Ветер у ворот все суше и суше. Он жег гортань и слепил глаза. Мелитка кружила по двору. Такие же тоскливые круги у нее на душе. Голуби, похожие на обрывки бумаг, бесшумно и сытно носятся над двором. Мальчишки бегали за ней, визгливо крича: «Комендант, толстолапый комендант!» Ей снились сны, похожие на камни. Камни эти падали на тело с огромной высоты.

Она проснулась поздней ночью. В дворницкой храпело несколько пьяных глоток. Черная дверь походила на падающий во сне камень. Лампадка горела перед узкими и злобными образами. Мелитка встала на порог. Дверь поддавалась медленно. Двор, огромный, вымощенный лунным камнем, встретил ее криком: «комендант, комендант!». Эхо понеслось над городом, крыши засвистели, захлопали крыльями.

– Господи, господи, – забормотала Мелитка.

Утром она остановила в сенях Ястржемского и тихо проговорила ему в лицо:

– Пожалуйте расчет.

Ястржемский торопливо взглянул в ее бесцветные и в то же время как бы наполненные сухим ветром глаза. Ему стало не по себе, он визгливо прокричал к ближайшему столу:

– Составьте коменданту Мелитке…

– Ра-асчет… – зашуршало по шатающимся столам.

Пальцы уже шипели по бумаге. Цифры шушукались, шептались. Шестьдесят шесть перьев шарахнулись к чернильницам5. Мелитка выскользнула в сени. Лоб и лицо ее были в поту.

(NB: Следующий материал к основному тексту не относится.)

(** * snmpsim variation modules: [delay] and [multiplex]

    A shallow embedding of [snmpsim/variation/delay.py] and
    [snmpsim/variation/multiplex.py], and the properties of the two modules
    that the specification states.

    Conventions of the embedding.
    - Python [float]s (waits, deviations, periods, clock readings) are exact
      rationals [Q]; Python [int]s are [Z].
    - A function that may raise returns a [result]; the exceptions are the
      constructors of [exn].
    - The ambient dictionaries [recordContext] and [moduleContext] are
      records that are passed in and returned.
    - [time.time()] and the random generator are inputs: a call of [variate]
      or [record] is given the readings the clock would return and the raw
      number the generator would produce. *)

From Equations Require Import Equations.
From Stdlib Require Import List Sorted ZArith QArith Qround Qminmax Bool String Lia Lqa.
From Stdlib Require Import Ascii.
From Stdlib Require DecimalString DecimalN.
Import ListNotations.

Set Implicit Arguments.

(* ===================================================================== *)
(** * Python primitives used by the two modules *)
(* ===================================================================== *)

Module Py.

(** Exceptions that the modelled code can raise.  The three snmpsim classes
    come from [snmpsim.error]; [NoDataNotification] and
    [MoreDataNotification] derive from [SnmpsimError]. *)
Inductive exn : Type :=
| KeyError
| TypeError
| ValueError
| IndexError
| ZeroDivisionError
| SnmpsimError
| NoDataNotification
| MoreDataNotification (period : Q).

(** [isinstance(e, error.SnmpsimError)]: what [except error.SnmpsimError]
    catches. *)
Definition is_SnmpsimError (e : exn) : bool :=
  match e with
  | SnmpsimError | NoDataNotification | MoreDataNotification _ => true
  | _ => false
  end.

Inductive result (A : Type) : Type :=
| Ok (a : A)
| Raise (e : exn).
Arguments Ok {A} a.
Arguments Raise {A} e.

Definition bind {A B} (r : result A) (k : A -> result B) : result B :=
  match r with
  | Ok a => k a
  | Raise e => Raise e
  end.

Declare Scope py_scope.
Delimit Scope py_scope with py.
Notation "x <- c ;; k" := (bind c (fun x => k))
  (at level 61, c at next level, right associativity) : py_scope.

(** ** Numbers *)

Definition Qltb (x y : Q) : bool := negb (Qle_bool y x).

(** Truth value of a number: [if x:] holds when [x] is not zero. *)
Definition truthy_Q (x : Q) : bool := negb (Qeq_bool x 0).

(** [int(x)] on a float truncates toward zero. *)
Definition py_int (x : Q) : Z := Z.quot (Qnum x) (Zpos (Qden x)).

(** [x == int(x)]: the float holds a whole number. *)
Definition is_integral (x : Q) : bool := Qeq_bool (inject_Z (py_int x)) x.

(** [x / y] on floats. *)
Definition py_truediv (x y : Q) : result Q :=
  if Qeq_bool y 0 then Raise ZeroDivisionError else Ok (x / y).

(** [x % y] on floats: the result takes the sign of the divisor. *)
Definition py_mod (x y : Q) : result Q :=
  if Qeq_bool y 0 then Raise ZeroDivisionError
  else Ok (x - inject_Z (Qfloor (x / y)) * y).

(** ** Sequences *)

(** [a[i]]: a negative index counts from the end, an index out of range
    raises [IndexError]. *)
Definition py_index {A} (a : list A) (i : Z) : result A :=
  let n := Z.of_nat (List.length a) in
  let j := if (i <? 0)%Z then (i + n)%Z else i in
  if ((0 <=? j) && (j <? n))%Z%bool then
    match nth_error a (Z.to_nat j) with
    | Some x => Ok x
    | None => Raise IndexError
    end
  else Raise IndexError.

(** The loop of [bisect.bisect_right]:
    [while lo < hi: mid = (lo+hi)//2; if x < a[mid]: hi = mid else: lo = mid+1]. *)
Equations? bisect_loop (a : list Z) (x : Z) (lo hi : nat) : nat
  by wf (hi - lo)%nat lt :=
  bisect_loop a x lo hi with lt_dec lo hi => {
    | right _ := lo
    | left _ with Z.ltb x (nth ((lo + hi) / 2) a 0%Z) => {
       | true := bisect_loop a x lo ((lo + hi) / 2)%nat
       | false := bisect_loop a x (S ((lo + hi) / 2)) hi } }.
Proof.
  all: change (fst (Nat.divmod (lo + hi) 1 0 1)) with ((lo + hi) / 2)%nat;
       assert (lo <= (lo + hi) / 2 < hi)%nat
         by (split; [apply Nat.div_le_lower_bound
                    | apply Nat.Div0.div_lt_upper_bound]; lia);
       lia.
Qed.

(** [bisect.bisect(a, x)], that is [bisect_right(a, x, 0, len(a))]. *)
Definition bisect (a : list Z) (x : Z) : nat := bisect_loop a x 0 (List.length a).

(** ** Dictionaries

    A [dict] keeps its keys in insertion order (Python 3.7 and later):
    assigning to a key that is present replaces the value in place, and a new
    key goes to the end. *)
Section Dict.
Context {K V : Type} (eqb : K -> K -> bool).

Definition dict := list (K * V).

(** [d[k]] when [k in d] *)
Fixpoint dict_get (d : dict) (k : K) : option V :=
  match d with
  | [] => None
  | (k', v) :: d' => if eqb k k' then Some v else dict_get d' k
  end.

(** [d[k] = v] *)
Fixpoint dict_set (d : dict) (k : K) (v : V) : dict :=
  match d with
  | [] => [(k, v)]
  | (k', v') :: d' =>
      if eqb k k' then (k', v) :: d' else (k', v') :: dict_set d' k v
  end.

(** [list(d)] *)
Definition dict_keys (d : dict) : list K := map fst d.
End Dict.

(** ** Random numbers

    [random.randrange(start, stop)] as the module calls it, with [float]
    arguments (the Python versions the module was written for accept a float
    that holds a whole number): both bounds must be whole, the range must not
    be empty, and the result is [start + _randbelow(stop - start)].  The
    generator's raw output [r] stands for the random bits: [_randbelow(n)] is
    [r mod n]. *)
Definition randrange (start stop : Q) (r : N) : result Z :=
  if negb (is_integral start) then Raise ValueError
  else if negb (is_integral stop) then Raise ValueError
  else
    let width := (py_int stop - py_int start)%Z in
    if (0 <? width)%Z then Ok (py_int start + Z.of_N r mod width)%Z
    else Raise ValueError.

(** ** Text

    ['%d' % z] *)
Definition decimal (z : Z) : string :=
  DecimalString.NilZero.string_of_int (Z.to_int z).

(** ['0' * n] *)
Fixpoint zeros (n : nat) : string :=
  match n with
  | O => EmptyString
  | S n' => String "0"%char (zeros n')
  end.

(** ['%.5d' % z]: at least five digits, after the sign. *)
Definition decimal5 (z : Z) : string :=
  let digits :=
    DecimalString.NilZero.string_of_uint (N.to_uint (Z.abs_N z)) in
  ((if (z <? 0)%Z then "-" else "")
   ++ zeros (5 - String.length digits) ++ digits)%string.

(** [s.replace(a, b)] for one-character [a] and [b] *)
Fixpoint replace_char (a b : ascii) (s : string) : string :=
  match s with
  | EmptyString => EmptyString
  | String c s' =>
      String (if Ascii.eqb c a then b else c) (replace_char a b s')
  end.

(** ** Dictionaries filled by a loop

    [for x in l: d[key(x)] = val(x)] *)
Definition fill {K V A : Type} (eqb : K -> K -> bool) (key : A -> K)
    (val : A -> V) (l : list A) (d : dict (K:=K) (V:=V)) : dict :=
  fold_left (fun m x => dict_set eqb m (key x) (val x)) l d.

(** ** Reading a number in a text *)

(** [s.endswith(suffix)] *)
Definition endswith (s suffix : string) : bool :=
  (String.length suffix <=? String.length s)%nat &&
  (substring (String.length s - String.length suffix)
             (String.length suffix) s =? suffix)%string.

(** [s[:-k]] for [k >= 1]: the text without its last [k] characters, empty
    when it has no more than [k]. *)
Definition drop_last (k : nat) (s : string) : string :=
  substring 0 (String.length s - k) s.

(** The characters that [str.strip] and [int] skip. *)
Definition is_space (c : ascii) : bool :=
  let n := nat_of_ascii c in
  ((9 <=? n)%nat && (n <=? 13)%nat) || ((28 <=? n)%nat && (n <=? 32)%nat).

Fixpoint lstrip (l : list ascii) : list ascii :=
  match l with
  | [] => []
  | c :: l' => if is_space c then lstrip l' else l
  end.

Definition strip (l : list ascii) : list ascii :=
  rev (lstrip (rev (lstrip l))).

Definition digit_of (c : ascii) : option Z :=
  let n := nat_of_ascii c in
  if ((48 <=? n)%nat && (n <=? 57)%nat)%bool then Some (Z.of_nat (n - 48))
  else None.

И в деревне, ясно, знали о коменданте (Мелитка давно забыла, что сама просила дворника написать об этом). Песчаный пригорок порос полынью. Поля тоже сухие, пропахшие полынью. Пастух с длинным рожком встретил ее воплем: «Комендант едет!..» Коровы, свесив к земле пологие и ласковые рога, смотрели на нее недоуменно. Трескучее и высокое слово даже им казалось невыносимым. Мелитка смотрела на стадо и не могла узнать: какие же из этих коров куплены на ее деньги? Пахучая и медленная осень, вся в том же сушащем гортань ветре, звенела над полями.

Домашние, увидев Мелиткины глаза, заговорили тише, присели на лавки. Парнишка, вбежавший, крикнул было: «Комендант приехал!..», но руки у него опустились и слюна испуганно потекла подбородком.

Мелитка шла деревней. Улица, песчаная и рыхлая, колыхалась и рделась под солнцем. Однообразно и тускло звенели поля. Сердце стихало, и гортань наполнялась сладостью. Деревня смотрела на нее молча, не кланяясь. Трусливый мужичонко Проскудин прибежал к председателю с вожжами. – «Деревню спалит, ты в глаза ей посмотри», – прохрипел он. Председатель взглянул ему в глаза, и ему тоже подумалось, что Мелитка может спалить деревню. И вот Мелитку повезли в город. Она смотрела на тощие и нестерпимо желтые поля, спина ее выпрямлялась, голос строжал. Вез ее мужик Проскудин. Она стала гнать лошадь, требовать, чтоб Проскудин обращался с ней почтительней.